Extrañamente, no hay olores, a pesar de que el revoque de los muros se ve húmedo y manchado de hongos y en los rincones se acumulan desechos, tal vez excremento de ratas. Falta, claro está, pintura en las paredes; por partes asoman ya los ladrillos.
Al fondo del escenario desierto, hay una silla de madera verde y un viejo balde de metal. Alguien se ha llevado la caja del apuntador, dejando un pozo. Los huecos de las lámparas ya no iluminan; hasta donde ella llega a ver, están todos vacíos.
El silencio es absoluto. Nota que el aire tiene una cualidad etérea, indefinida. Mientras se dirige a la salida se pregunta por qué en pleno invierno, con el viejo edificio rodeado por la nieve y ya llegando la noche, no hace frío.
Justo antes de abandonar el teatro encuentra una placa, sostenida por el último restante de cuatro tornillos, que recuerda a quienes lean, a través de las telarañas, que allí hizo sus últimas presentaciones la famosa bailarina, y ve su propio nombre seguido por dos fechas, la primera de las cuales es su año de nacimiento.

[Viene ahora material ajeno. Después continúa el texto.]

(** * MECHGENZ backend: the website image registry of [main.py]

    A shallow embedding of the handlers under
    [/api/website-images] (listing, upload, metadata update, reset and the
    two delete modes), of the static table [WEBSITE_IMAGES_CONFIG] they
    consult, and of the three pieces of state they touch: the MongoDB
    collection [website_images], the directory [public/images] and the wall
    clock.  The theorems at the end relate the handlers to the registry
    description of the specification.  The utility functions
    [get_client_ip] and [save_uploaded_file], the status update and the
    delete of a contact submission, and the administrator's handlers
    follow, with the properties their code shows. *)

From Stdlib Require Import String Ascii List.
From Stdlib Require Import ZArith.
From stdpp Require Import gmap strings list fin_maps pretty.

Local Open Scope string_scope.

(** ** Data model *)

(** [datetime.now(timezone.utc)]: a reading of the clock, in ticks. *)
Definition datetime := nat.

(** One entry of [WEBSITE_IMAGES_CONFIG]: a dict literal with six fixed
    keys. *)
Record image_config := {
  cfg_name : string;
  cfg_description : string;
  cfg_default_url : string;
  cfg_locations : list string;
  cfg_recommended_size : string;
  cfg_category : string
}.

(** A document of the collection [website_images], without its [_id].
    Every document the handlers insert has exactly these nine fields, and
    every [$set] they issue assigns fields of this list with values of the
    same type, so a record is used instead of an untyped dict. *)
Record image_doc := {
  name : string;
  description : string;
  current_url : string;
  default_url : string;
  locations : list string;
  recommended_size : string;
  category : string;
  created_at : datetime;
  updated_at : datetime
}.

Cuando comprende, con cierta tristeza vuelve al interior de la sala y sube por la escalerilla al desvencijado escenario con paso grácil, como para una última pieza. Se vuelve y hace una larga pausa mirando hacia la concurrencia. Imagina, como si recordara, vivas y aplausos de despedida, dedica una reverencia a su respetable público, y se retira.